Previously Dr Takefman was SVP and Head of Regulatory Affairs at Spark Therapeutics for 5 years. At Spark, Dr Takefman supervised the submission through to approval of the FDA and EMA Luxturna® marketing applications. Dan also supervised the regulatory process for multiple AAV based investigation products including two additional Breakthrough Designation products: SPK-9001 for the treatment of Hemophilia B (marketing applications currently under review by FDA and EMA) and SPK-8011 for the treatment of Hemophilia A.
Dr Takefman joined the FDA Division of Cellular and Gene Therapy in 1999 as a Postdoctoral Fellow. Dan held multiple positions during his 15-year career at FDA, ultimately becoming Chief of the Gene Therapy Branch. He supervised the Chemistry, Manufacturing and Control (CMC) review process for all gene therapy products and for a variety of therapeutic vaccine products. Dr Takefman holds a PhD in Immunology from Rush University and a BS in Microbiology from the University of Iowa.
Elizabeth Donahue
Senior Director, Peri-and Post-Approval Studies & Real World Evidence at
Elizabeth Donahue is a Senior Director of Project Management in the Peri- and Post-Approval Studies and Real-World Evidence team. She brings over 17 years of CRO experience to her position. As an operational subject matter expert, Elizabeth is instrumental in the strategic delivery of trials with varying study design, including Phase III clinical trials, observational studies, registries, chart reviews, and long-term follow-up studies. Her therapeutic experience focuses on rare diseases, pediatric studies and cell and gene therapies, which encompasses multiple indications in endocrinology, hematology, neurology and more. Elizabeth is also a member of CRG’s Rare Disease and Pediatrics Center of Excellence, a group dedicated to delivering expertise and supporting clinical study teams across a variety of rare indications and those affecting children.
Orin Tempkin
Global Regulatory Leader/ Senior Director at Johnson & Johnson Innovative Medicine
Orin Tempkin is Global Regulatory Affairs Leader, Senior Director, in the Retina therapeutic area at Johnson & Johnson Innovative Medicine, based in New Jersey.

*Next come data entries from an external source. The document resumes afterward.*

(* ===== verification/TaskGraph.v ===== *)
(** * The tasks of [processGraph], without threads (libutil/thread-pool.hh)

    The specification that the thread pool implements: an unordered collection of
    tasks, one for each node that waits for its turn or is being worked on. The
    invariant says where a node can be and what is known of its dependencies; it
    gives the order of the calls and, if no task is lost, completeness. *)

From stdpp Require Import relations.
From S2P Require Import Prelude.
From S2P Require Import Containers.
From S2P Require Import ThreadPool.

Section graph_ops.
Context {T : Type} `{OrdKey T}.
Implicit Types (g : Graph (T := T)) (m : list (T * list T)) (n d : T).

Lemma edges_of_erase k x m : edges_of (smap_erase k m) x = if decide (x = k) then [] else edges_of m x.
Proof. unfold edges_of. rewrite smap_lookup_erase. by destruct (decide _). Qed.
Lemma edges_of_insert k v x m : edges_of (smap_insert k v m) x = if decide (x = k) then v else edges_of m x.
Proof. unfold edges_of. rewrite smap_lookup_insert. by destruct (decide _). Qed.
Lemma edges_of_entry x y m : y ∈ edges_of m x -> is_Some (smap_lookup x m).
Proof. unfold edges_of. destruct (smap_lookup x m); [done|]. by intros ?%elem_of_nil. Qed.

Definition refs_of g n : list T := edges_of (refs g) n.
Definition rrefs_of g n : list T := edges_of (rrefs g) n.
Definition entry g n : Prop := is_Some (smap_lookup n (refs g)).
#[global] Instance entry_dec g n : Decision (entry g n).
Proof. unfold entry. apply _. Defined.

Lemma register_loop_left n es g : left (register_loop n es g) = left g.
Proof. revert g. induction es as [|r es IH]; intros g; cbn [register_loop]; [done|]. rewrite IH. by case_match. Qed.
Lemma register_loop_refs n es g x d :
  d ∈ refs_of (register_loop n es g) x <-> d ∈ refs_of g x \/ x = n /\ d ∈ es /\ d ∈ left g.
Proof.
  revert g. induction es as [|r es IH]; intros g; cbn [register_loop]; [set_solver|]. rewrite IH.
  unfold sset_mem. case_bool_decide as Hr; cbn [left]; [|set_solver].
  unfold refs_of at 1, add_edge. cbn [refs]. rewrite edges_of_insert.
  destruct (decide (x = n)) as [->|Hx]; [rewrite sset_insert_elem|]; unfold refs_of; set_solver.
Qed.
Lemma register_loop_rrefs n es g x d :
  d ∈ rrefs_of (register_loop n es g) x <-> d ∈ rrefs_of g x \/ d = n /\ x ∈ es /\ x ∈ left g.
Proof.
  revert g. induction es as [|r es IH]; intros g; cbn [register_loop]; [set_solver|]. rewrite IH.
  unfold sset_mem. case_bool_decide as Hr; cbn [left]; [|set_solver].
  unfold rrefs_of at 1, add_edge. cbn [rrefs]. rewrite edges_of_insert.
  destruct (decide (x = r)) as [->|Hx]; [rewrite sset_insert_elem|]; unfold rrefs_of; set_solver.
Qed.
Lemma register_loop_entry n es g x : x <> n -> smap_lookup x (refs (register_loop n es g)) = smap_lookup x (refs g).
Proof.
  intros Hx. revert g. induction es as [|r es IH]; intros g; cbn [register_loop]; [done|]. rewrite IH.
  case_match; [|done]. unfold add_edge. cbn [refs]. by rewrite smap_lookup_insert_ne by congruence.
Qed.
Lemma register_loop_rrefs_wf n es g : (forall x, sset_wf (rrefs_of g x)) -> forall x, sset_wf (rrefs_of (register_loop n es g) x).
Proof.
  revert g. induction es as [|r es IH]; intros g Hg; cbn [register_loop]; [done|]. apply IH. case_match; [|done].
  intros x. unfold rrefs_of, add_edge. cbn [rrefs]. rewrite edges_of_insert. case_decide; [|apply Hg].
  apply sset_insert_wf, Hg.
Qed.

Lemma register_left n es g : left (register n es g) = left g.
Proof. apply register_loop_left. Qed.
Lemma emplace_refs n es g x :
  refs_of (register n es g) x = refs_of (register_loop n es g) x.
Proof.
  unfold register, refs_of, edges_of, smap_emplace. cbn [refs].
  destruct (smap_lookup n _) eqn:E; [done|]. rewrite smap_lookup_insert. case_decide; [|done]. subst. by rewrite E.
Qed.
Lemma register_refs n es g x d : d ∈ refs_of (register n es g) x <-> d ∈ refs_of g x \/ x = n /\ d ∈ es /\ d ∈ left g.
Proof. rewrite emplace_refs. apply register_loop_refs. Qed.
Lemma register_refs_ne n es g x : x <> n -> refs_of (register n es g) x = refs_of g x.
Proof. intros Hx. rewrite emplace_refs. unfold refs_of, edges_of. by rewrite register_loop_entry. Qed.
Lemma register_rrefs n es g x d : d ∈ rrefs_of (register n es g) x <-> d ∈ rrefs_of g x \/ d = n /\ x ∈ es /\ x ∈ left g.
Proof. apply register_loop_rrefs. Qed.
Lemma register_entry n es g x : entry (register n es g) x <-> x = n \/ entry g x.
Proof.
  unfold entry, register, smap_emplace. cbn [refs]. destruct (decide (x = n)) as [->|Hx].
  - destruct (smap_lookup n (refs (register_loop n es g))) eqn:E; [rewrite E|rewrite smap_lookup_insert_eq]; split; eauto.
  - assert (E := register_loop_entry n es g x Hx). destruct (smap_lookup n (refs (register_loop n es g))) eqn:E'.
    + rewrite E. naive_solver.
    + rewrite smap_lookup_insert_ne, E by congruence. naive_solver.
Qed.
Lemma register_rrefs_wf n es g : (forall x, sset_wf (rrefs_of g x)) -> forall x, sset_wf (rrefs_of (register n es g) x).
Proof. apply register_loop_rrefs_wf. Qed.
End graph_ops.

Section task_graph.
Context {T : Type} `{OrdKey T}.
Context (nodes : list T) (getEdges : T -> exn + list T).
Implicit Types (n d r : T).

(** ** Tasks *)

Inductive stage :=
| New
| Queued
| Started
| Asking
| Asked (es : list T)
| Working
| Worked
| Freeing (todo : list T).

Record GState := mkG { g_tasks : list (T * stage); g_graph : Graph (T := T); g_log : list (call (T := T)) }.

Definition dep n d : Prop := d ∈ nodes /\ d <> n /\ exists es, getEdges n = inr es /\ d ∈ es.

(** Somebody holds the lock of the graph. *)
Definition freeing (ts : list (T * stage)) : Prop := exists d todo, (d, Freeing todo) ∈ ts.

Inductive stage_step (g : Graph) n : stage -> stage -> Prop :=
| ss_queue : stage_step g n New Queued
| ss_start : stage_step g n Queued Started
| ss_ask : ~ entry g n -> stage_step g n Started Asking
| ss_asked es : getEdges n = inr es -> stage_step g n Asking (Asked (sset_erase n es)).

Definition drop_ref n r (g : Graph) : Graph :=
  mkGraph (left g) (smap_insert r (sset_erase n (refs_of g r)) (refs g)) (rrefs g).

(** The steps that lose no task. *)
Inductive gmove : GState -> GState -> Prop :=
| gm_stage n s s' ts ts1 ts2 g l :
    ts1 ≡ₚ (n, s) :: ts -> ts2 ≡ₚ (n, s') :: ts -> stage_step g n s s' -> gmove (mkG ts1 g l) (mkG ts2 g l)
| gm_begin n ts ts1 ts2 g l :
    ts1 ≡ₚ (n, Started) :: ts -> ts2 ≡ₚ (n, Working) :: ts -> entry g n ->
    gmove (mkG ts1 g l) (mkG ts2 g (Began n :: l))
| gm_register_begin n es ts ts1 ts2 g l :
    ts1 ≡ₚ (n, Asked es) :: ts -> ts2 ≡ₚ (n, Working) :: ts -> ~ freeing ts -> refs_of (register n es g) n = [] ->
    gmove (mkG ts1 g l) (mkG ts2 (register n es g) (Began n :: l))
| gm_register_park n es ts ts1 ts2 g l :
    ts1 ≡ₚ (n, Asked es) :: ts -> ts2 ≡ₚ ts -> ~ freeing ts -> refs_of (register n es g) n <> [] ->
    gmove (mkG ts1 g l) (mkG ts2 (register n es g) l)
| gm_complete n ts ts1 ts2 g l :
    ts1 ≡ₚ (n, Working) :: ts -> ts2 ≡ₚ (n, Worked) :: ts -> gmove (mkG ts1 g l) (mkG ts2 g (Completed n :: l))
| gm_free n ts ts1 ts2 g l :
    ts1 ≡ₚ (n, Worked) :: ts -> ts2 ≡ₚ (n, Freeing (rrefs_of g n)) :: ts -> ~ freeing ts ->
    gmove (mkG ts1 g l) (mkG ts2 g l)
| gm_release n r todo ts ts1 ts2 g l :
    ts1 ≡ₚ (n, Freeing (r :: todo)) :: ts ->
    ts2 ≡ₚ (n, Freeing todo) :: (if bool_decide (sset_erase n (refs_of g r) = []) then [(r, Queued)] else []) ++ ts ->
    gmove (mkG ts1 g l) (mkG ts2 (drop_ref n r g) l)
| gm_forget n ts ts1 ts2 g l :
    ts1 ≡ₚ (n, Freeing []) :: ts -> ts2 ≡ₚ ts -> gmove (mkG ts1 g l) (mkG ts2 (forget n g) l).

Definition droppable (s : stage) : bool := match s with New | Asking | Working => true | _ => false end.

(** The steps that lose tasks, after a failure. *)
Inductive gdrop : GState -> GState -> Prop :=
| gd_tasks ds ts ts1 ts2 g l :
    ts1 ≡ₚ ds ++ ts -> ts2 ≡ₚ ts -> ds <> [] -> Forall (fun t => droppable t.2 = true) ds -> gdrop (mkG ts1 g l) (mkG ts2 g l)
| gd_release n r todo ts ts1 ts2 g l :
    ts1 ≡ₚ (n, Freeing (r :: todo)) :: ts -> ts2 ≡ₚ ts -> gdrop (mkG ts1 g l) (mkG ts2 (drop_ref n r g) l).

Lemma gmove_perm ts1 ts1' g l st' : ts1' ≡ₚ ts1 -> gmove (mkG ts1 g l) st' -> gmove (mkG ts1' g l) st'.
Proof. intros Hp Hm. inversion Hm; subst; econstructor; try done; by rewrite Hp. Qed.

(** ** The invariant *)

(** Every call begins after its dependencies completed, and only once. *)
Fixpoint log_ok (l : list (call (T := T))) : Prop :=
  match l with
  | [] => True
  | Began n :: l => n ∈ nodes /\ Began n ∉ l /\ (forall d, dep n d -> Completed d ∈ l) /\ log_ok l
  | Completed n :: l => Began n ∈ l /\ Completed n ∉ l /\ log_ok l
  end.

Definition unstarted (g : Graph) (l : list (call (T := T))) n : Prop := Began n ∉ l /\ ~ entry g n.
Definition stage_ok (g : Graph) (l : list (call (T := T))) n (s : stage) : Prop :=
  match s with
  | New | Asking => unstarted g l n
  | Queued | Started => Began n ∉ l
  | Asked es => unstarted g l n /\ exists es', getEdges n = inr es' /\ es = sset_erase n es'
  | Working => Began n ∈ l /\ Completed n ∉ l /\ entry g n
  | Worked => Completed n ∈ l
  | Freeing todo => Completed n ∈ l /\ NoDup todo /\ forall x, n ∈ refs_of g x <-> x ∈ todo
  end.

(** A node that waits for another one. *)
Record parked (st : GState) n d : Prop := {
  pk_left : n ∈ left (g_graph st);
  pk_left' : d ∈ left (g_graph st);
  pk_dep : dep n d;
  pk_task : n ∉ (g_tasks st).*1;
  pk_log : Began n ∉ g_log st;
  pk_rref : n ∈ rrefs_of (g_graph st) d;
}.

Record ginv (st : GState) : Prop := {
  gi_nodup : NoDup (g_tasks st).*1;
  gi_tasks n s : (n, s) ∈ g_tasks st -> n ∈ left (g_graph st) /\ stage_ok (g_graph st) (g_log st) n s;
  gi_left n : n ∈ left (g_graph st) -> n ∈ nodes;
  gi_gone n : n ∈ nodes -> n ∉ left (g_graph st) -> Completed n ∈ g_log st;
  gi_parked n d : d ∈ refs_of (g_graph st) n -> parked st n d;
  gi_mirror n d : n ∈ rrefs_of (g_graph st) d ->
    n ∈ nodes /\ (d ∈ refs_of (g_graph st) n \/ Completed d ∈ g_log st /\ (d, Worked) ∉ g_tasks st);
  gi_rrefs d : sset_wf (rrefs_of (g_graph st) d);
  gi_entry n d : entry (g_graph st) n -> dep n d -> d ∈ refs_of (g_graph st) n \/ Completed d ∈ g_log st;
  gi_log : log_ok (g_log st);
}.

Lemma log_completed_began n l : log_ok l -> Completed n ∈ l -> Began n ∈ l.
Proof.
  induction l as [|[m|m] l IH]; cbn [log_ok]; [by intros _ ?%elem_of_nil|..]; rewrite !elem_of_cons.
  - intros (_ & _ & _ & Hl) [[=]|Hn]. right. auto.
  - intros (Hb & _ & Hl) [[= ->]|Hn]; right; auto.
Qed.

(** A task that moves on. *)
Lemma ginv_tasks ts1 ts2 g l : ts1 ≡ₚ ts2 -> ginv (mkG ts1 g l) -> ginv (mkG ts2 g l).
Proof.
  intros Hp [H1 H2 H3 H4 H5 H6 H7 H8 H9]. cbn [g_tasks g_graph g_log] in *. split; cbn [g_tasks g_graph g_log].
  - by rewrite <- Hp.
  - intros n s. rewrite <- Hp. apply H2.
  - done.
  - done.
  - intros n d Hd. destruct (H5 n d Hd) as [? ? ? Ht ? ?]. split; try done. cbn [g_tasks] in *. by rewrite <- Hp.
  - intros n d Hn. rewrite <- Hp. by apply H6.
  - done.
  - done.
  - done.
Qed.
Lemma ginv_restage n s s' ts g l :
  ginv (mkG ((n, s) :: ts) g l) -> stage_ok g l n s' -> s' <> Worked ->
  ginv (mkG ((n, s') :: ts) g l).
Proof.
  intros [H1 H2 H3 H4 H5 H6 H7 H8 H9] Hs Hw. cbn [g_tasks g_graph g_log] in *. split; cbn [g_tasks g_graph g_log]; try done.
  - intros m t. rewrite elem_of_cons. intros [[= -> ->]|Hm].
    + split; [|done]. eapply (H2 n s). by left.
    + apply H2. by right.
  - intros m d Hd. by destruct (H5 m d Hd); split.
  - intros m d Hm. destruct (H6 m d Hm) as [? [?|[Hc Hn]]]; [by eauto|]. split; [done|]. right. split; [done|].
    rewrite not_elem_of_cons in Hn |- *. split; [congruence|apply Hn].
Qed.
Lemma ginv_drop ds ts g l : ginv (mkG (ds ++ ts) g l) -> ginv (mkG ts g l).
Proof.
  intros [H1 H2 H3 H4 H5 H6 H7 H8 H9]. cbn [g_tasks g_graph g_log] in *. split; cbn [g_tasks g_graph g_log]; try done.
  - rewrite fmap_app in H1. by apply NoDup_app in H1 as (_ & _ & ?).
  - intros m t Hm. apply H2, elem_of_app. by right.
  - intros m d Hd. destruct (H5 m d Hd) as [? ? ? Ht ? ?]. split; try done. cbn [g_tasks] in *.
    rewrite fmap_app, not_elem_of_app in Ht. apply Ht.
  - intros m d Hm. destruct (H6 m d Hm) as [? [?|[Hc Hn]]]; [by eauto|]. split; [done|]. right. split; [done|].
    rewrite not_elem_of_app in Hn. apply Hn.
Qed.

(** The head of the tasks is nowhere else. *)
Lemma ginv_head n s ts g l : ginv (mkG ((n, s) :: ts) g l) ->
  n ∈ left g /\ stage_ok g l n s /\ n ∉ ts.*1 /\ (forall d, d ∉ refs_of g n).
Proof.
  intros Hi. destruct (gi_tasks _ Hi n s) as [Hl Hs]; [by left|]. split; [done|]. split; [done|].
  destruct (proj1 (NoDup_cons _ _) (gi_nodup _ Hi)) as [Hn _]. split; [done|].
  intros d Hd. apply (gi_parked _ Hi) in Hd as [? ? ? Ht ? ?]. apply Ht. by left.
Qed.
(** The loop of [doWork] finds the next item. *)
Lemma next_item_spec st i : sinv st -> threads st !! i = Some Idle ->
  sinv (next_item i st) /\ (same_abs st (next_item i st) \/ gmove getEdges (abs st) (abs (next_item i st))).
Proof.
  intros Hs Hi. assert (Hp := s_pcs _ Hs _ _ Hi). cbn [pc_ok] in Hp. unfold next_item. destruct (quit st) eqn:Hq.
  { split; [by apply sinv_exit|]. left. split; [|done]. eapply tasks_set_thread; [exact Hi|done|by destruct i]. }
  destruct (pending st) as [|w ws] eqn:Epend; [destruct ((active st =? 0) && draining st) eqn:Ea|].
  - apply andb_true_iff in Ea as [Ea%Nat.eqb_eq Ed]. rewrite quit_all_set_thread by (by destruct i).
    assert (Hi' : threads (quit_all st) !! i = Some Idle) by (cbn [quit_all threads]; by rewrite list_lookup_fmap, Hi). split.
    + apply sinv_exit; [|done|done]. rewrite <- (set_exception_id st) by (by apply no_exception).
      apply sinv_quit_all; [done|done|]. by right.
    + left. split; [|done]. rewrite (tasks_set_thread _ _ Idle); [by rewrite tasks_quit_all|done|done|by destruct i].
  - split; [|left; split; [by eapply tasks_set_thread|done]].
    assert (Hw := sinv_idle st i Waiting [] Hs Hq Hi). cbn [busy] in Hw. rewrite Nat.add_0_r in Hw.
    assert (E : set_active (active st) (set_pending [] st) = st) by (destruct st; cbn in *; by subst).
    rewrite E in Hw. apply Hw; [done|done|done|]. intros _. by apply other_awake.
  - split.
    + assert (Hw := sinv_idle st i (Start w) ws Hs Hq Hi). cbn [busy] in Hw. rewrite Nat.add_1_r in Hw. by apply Hw.
    + right. by apply pop_move.
Qed.
(* ===== verification/Suggestions.v ===== *)
(** * Suggestions (libutil/suggestions.cc)

    The edit distance by which corrections of misspelt names are ranked, and the
    choice of the best ones. [levenshteinDistance] keeps two rows of the matrix
    of distances between prefixes and swaps them; lengths are assumed to fit
    [int]. *)

From stdpp Require Import relations.
From S2P Require Import Prelude.
From S2P Require Import Containers.

(** ** The two rows *)

(** The loop over [second], from position [j]. *)
Fixpoint inner_loop (c : ascii) (second : bytes) (j : nat) (v0 v1 : list Z) : list Z :=
  match second with
  | [] => v1
  | d :: second =>
      let deletionCost := (nth (j + 1) v0 0 + 1)%Z in
      let insertionCost := (nth j v1 0 + 1)%Z in
      let substitutionCost := (if char_eqb c d then nth j v0 0 else nth j v0 0 + 1)%Z in
      inner_loop c second (j + 1) v0 (<[(j + 1)%nat := Z.min (Z.min deletionCost insertionCost) substitutionCost]> v1)
  end.
(** The loop over [first], from position [i]. *)
Fixpoint outer_loop (first second : bytes) (i : nat) (v0 v1 : list Z) : list Z :=
  match first with
  | [] => v0
  | c :: first =>
      let v1 := <[0%nat := (Z.of_nat i + 1)%Z]> v1 in
      let v1 := inner_loop c second 0 v0 v1 in
      outer_loop first second (i + 1) v1 v0
  end.
Definition levenshteinDistance (first second : bytes) : Z :=
  let n := length second in
  let v0 := Z.of_nat <$> seq 0 (n + 1) in
  let v1 := replicate (n + 1) 0%Z in
  nth n (outer_loop first second 0 v0 v1) 0%Z.

(** ** Ranking *)

(** Suggestions are ordered by their distance, then by the string. *)
Definition Suggestion : Type := Z * bytes.

Definition bestMatches (allMatches : list bytes) (query : bytes) : list Suggestion :=
  foldl (fun res m => sset_insert (levenshteinDistance query m, m) res) [] allMatches.

Fixpoint trim_loop (limit maxDistance count : Z) (suggestions res : list Suggestion) : list Suggestion :=
  match suggestions with
  | [] => res
  | elt :: suggestions =>
      if (limit <=? count)%Z || (maxDistance <? elt.1)%Z then res
      else trim_loop limit maxDistance (count + 1) suggestions (sset_insert elt res)
  end.
Definition trim (limit maxDistance : Z) (suggestions : list Suggestion) : list Suggestion :=
  trim_loop limit maxDistance 0 suggestions [].

(** [operator+=] *)
Definition add_suggestions (this other : list Suggestion) : list Suggestion := sset_union this other.

(** ** Edits *)

(** One character is inserted, deleted or replaced. *)
Inductive edit : bytes -> bytes -> Prop :=
| edit_insert s c t : edit (s ++ t) (s ++ c :: t)
| edit_delete s c t : edit (s ++ c :: t) (s ++ t)
| edit_replace s c d t : edit (s ++ c :: t) (s ++ d :: t).

(** An alignment of two strings with [k] differences. *)
Inductive align : nat -> bytes -> bytes -> Prop :=
| al_nil : align 0 [] []
| al_keep k c s t : align k s t -> align k (c :: s) (c :: t)
| al_replace k c d s t : align k s t -> align (S k) (c :: s) (d :: t)
| al_delete k c s t : align k s t -> align (S k) (c :: s) t
| al_insert k d s t : align k s t -> align (S k) s (d :: t).

Lemma align_refl s : align 0 s s.
Proof. induction s; by constructor. Qed.
Lemma edit_cons c s t : edit s t -> edit (c :: s) (c :: t).
Proof.
  destruct 1 as [s d t|s d t|s d e t].
  - apply (edit_insert (c :: s)).
  - apply (edit_delete (c :: s)).
  - apply (edit_replace (c :: s)).
Qed.
Lemma nsteps_cons c k s t : nsteps edit k s t -> nsteps edit k (c :: s) (c :: t).
Proof. apply nsteps_congruence, edit_cons. Qed.
Lemma align_edits k s t : align k s t -> nsteps edit k s t.
Proof.
  induction 1 as [|k c s t _ IH|k c d s t _ IH|k c s t _ IH|k d s t _ IH].
  - constructor.
  - by apply nsteps_cons.
  - eapply nsteps_r; [apply nsteps_cons, IH|]. apply (edit_replace []).
  - eapply nsteps_l; [apply (edit_delete [])|done].
  - eapply nsteps_r; [done|]. apply (edit_insert []).
Qed.
(** An edit concerns the first character or the rest. *)
Lemma edit_cons_inv d t u : edit (d :: t) u ->
  (exists e, u = e :: d :: t) \/ u = t \/ (exists e, u = e :: t) \/ exists u', u = d :: u' /\ edit t u'.
Proof.
  intros He. inversion He as [s' e t' E1 E2|s' e t' E1 E2|s' e f t' E1 E2]; destruct s' as [|x s']; cbn in E1; simplify_eq/=; eauto.
  - do 3 right. eexists. split; [done|]. constructor.
  - do 3 right. eexists. split; [done|]. constructor.
  - do 3 right. eexists. split; [done|]. constructor.
Qed.
(** One more edit costs one more difference, at most. *)
Lemma align_edit k s t u : align k s t -> edit t u -> exists k', k' <= S k /\ align k' s u.
Proof.
  intros Ha. revert u. induction Ha as [|k c s t Ha IH|k c d s t Ha IH|k c s t Ha IH|k d s t Ha IH]; intros u He.
  - inversion He as [s c t E1 E2|s c t E1 E2|s c d t E1 E2]; [|by destruct s..].
    destruct s, t; try done. subst. exists 1. split; [lia|]. cbn. repeat constructor.
  - apply edit_cons_inv in He as [[e ->]|[->|[[e ->]|(u' & -> & He)]]].
    + exists (S k). split; [lia|]. by repeat constructor.
    + exists (S k). split; [lia|]. by constructor.
    + exists (S k). split; [lia|]. by constructor.
    + destruct (IH u' He) as (k' & ? & ?). exists k'. split; [done|]. by constructor.
  - apply edit_cons_inv in He as [[e ->]|[->|[[e ->]|(u' & -> & He)]]].
    + exists (S (S k)). split; [lia|]. by repeat constructor.
    + exists (S k). split; [lia|]. by constructor.
    + exists (S k). split; [lia|]. by constructor.
    + destruct (IH u' He) as (k' & ? & ?). exists (S k'). split; [lia|]. by constructor.
  - destruct (IH u He) as (k' & ? & ?). exists (S k'). split; [lia|]. by constructor.
  - apply edit_cons_inv in He as [[e ->]|[->|[[e ->]|(u' & -> & He)]]].
    + exists (S (S k)). split; [lia|]. by repeat constructor.
    + exists k. split; [lia|]. done.
    + exists (S k). split; [lia|]. by constructor.
    + destruct (IH u' He) as (k' & ? & ?). exists (S k'). split; [lia|]. by constructor.
Qed.
Lemma edits_align k s t : nsteps edit k s t -> exists k', k' <= k /\ align k' s t.
Proof.
  revert t. induction k as [|k IH]; intros t Hn.
  - inversion Hn; subst. exists 0. split; [done|apply align_refl].
  - apply nsteps_inv_r in Hn as (u & Hu & He). destruct (IH u Hu) as (k1 & Hk1 & Ha).
    destruct (align_edit _ _ _ _ Ha He) as (k2 & Hk2 & Ha2). exists k2. split; [lia|done].
Qed.

(** ** The recursive distance *)

Fixpoint lev (s t : bytes) : Z :=
  match s with
  | [] => Z.of_nat (length t)
  | c :: s' =>
      (fix go (t : bytes) : Z :=
         match t with
         | [] => Z.of_nat (length s)
         | d :: t' => Z.min (Z.min (lev s' t + 1) (go t' + 1)) (lev s' t' + if char_eqb c d then 0 else 1)
         end%Z) t
  end.
Lemma lev_nil_r s : lev s [] = Z.of_nat (length s).
Proof. by destruct s. Qed.
Lemma lev_cons c s d t :
  lev (c :: s) (d :: t) = Z.min (Z.min (lev s (d :: t) + 1) (lev (c :: s) t + 1)) (lev s t + if char_eqb c d then 0 else 1)%Z.
Proof. done. Qed.
Lemma lev_align s t : exists k, lev s t = Z.of_nat k /\ align k s t.
Proof.
  revert t. induction s as [|c s IHs]; intros t.
  - exists (length t). split; [done|]. induction t; by constructor.
  - induction t as [|d t (k2 & E2 & A2)].
    + destruct (IHs []) as (k & E & A). rewrite lev_nil_r in E. exists (S k). split; [cbn; lia|]. by constructor.
    + rewrite lev_cons, E2. destruct (IHs (d :: t)) as (k1 & -> & A1). destruct (IHs t) as (k3 & -> & A3).
      destruct (Z.min_dec (Z.min (Z.of_nat k1 + 1) (Z.of_nat k2 + 1)) (Z.of_nat k3 + if char_eqb c d then 0 else 1)) as [->| ->].
      * destruct (Z.min_dec (Z.of_nat k1 + 1) (Z.of_nat k2 + 1)) as [->| ->].
        -- exists (S k1). split; [lia|]. by constructor.
        -- exists (S k2). split; [lia|]. by constructor.
      * destruct (char_eqb c d) eqn:E; [apply char_eqb_eq in E as ->; exists k3|exists (S k3)]; (split; [lia|]); by constructor.
Qed.
Lemma align_lev k s t : align k s t -> (lev s t <= Z.of_nat k)%Z.
Proof.
  induction 1 as [|k c s t _ IH|k c d s t _ IH|k c s t _ IH|k d s t _ IH].
  - done.
  - rewrite lev_cons, (proj2 (char_eqb_eq c c)) by done. lia.
  - rewrite lev_cons. destruct (char_eqb c d); lia.
  - destruct t as [|d t]; [|rewrite lev_cons; lia]. rewrite lev_nil_r in *. cbn [length]. lia.
  - destruct s as [|c s]; [cbn [lev length] in *; lia|]. rewrite lev_cons. lia.
Qed.

(** ** The rows hold distances of prefixes *)

(** Distances between prefixes, whose last characters are compared. *)
Definition dist (s t : bytes) (i j : nat) : Z := lev (reverse (take i s)) (reverse (take j t)).

Lemma reverse_take_S {A} (l : list A) i x : l !! i = Some x -> reverse (take (S i) l) = x :: reverse (take i l).
Proof. intros Hi. by rewrite (take_S_r _ _ _ Hi), reverse_snoc. Qed.
Lemma dist_0_l s t j : j <= length t -> dist s t 0 j = Z.of_nat j.
Proof. intros Hj. unfold dist. rewrite take_0, reverse_nil. cbn [lev]. rewrite length_reverse, length_take. lia. Qed.
Lemma dist_0_r s t i : i <= length s -> dist s t i 0 = Z.of_nat i.
Proof. intros Hi. unfold dist. rewrite take_0, reverse_nil, lev_nil_r, length_reverse, length_take. lia. Qed.
Lemma dist_S s t i j c d : s !! i = Some c -> t !! j = Some d ->
  dist s t (S i) (S j) =
    Z.min (Z.min (dist s t i (S j) + 1) (dist s t (S i) j + 1)) (if char_eqb c d then dist s t i j else dist s t i j + 1)%Z.
Proof.
  intros Hi Hj. unfold dist. rewrite (reverse_take_S s i c Hi), (reverse_take_S t j d Hj), lev_cons.
  destruct (char_eqb c d); rewrite ?Z.add_0_r; done.
Qed.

He and his team oversee the development of botaretigene sparoparvovec, an investigational gene therapy currently in Phase III clinical trials for treatment of an inherited retinal disease. Prior to 2021, at Novartis, he worked on the international registrations of Luxturna™ (voretigene neparvovec). With more more than 20 years in regulatory affairs, Orin has previously developed and registered therapies in a number of disease areas including respiratory, infectious disease, and cardio-metabolic. His passion for meeting the needs of patients with rare diseases originated with his work on cystic fibrosis programs. Orin holds a PhD in organic chemistry from MIT.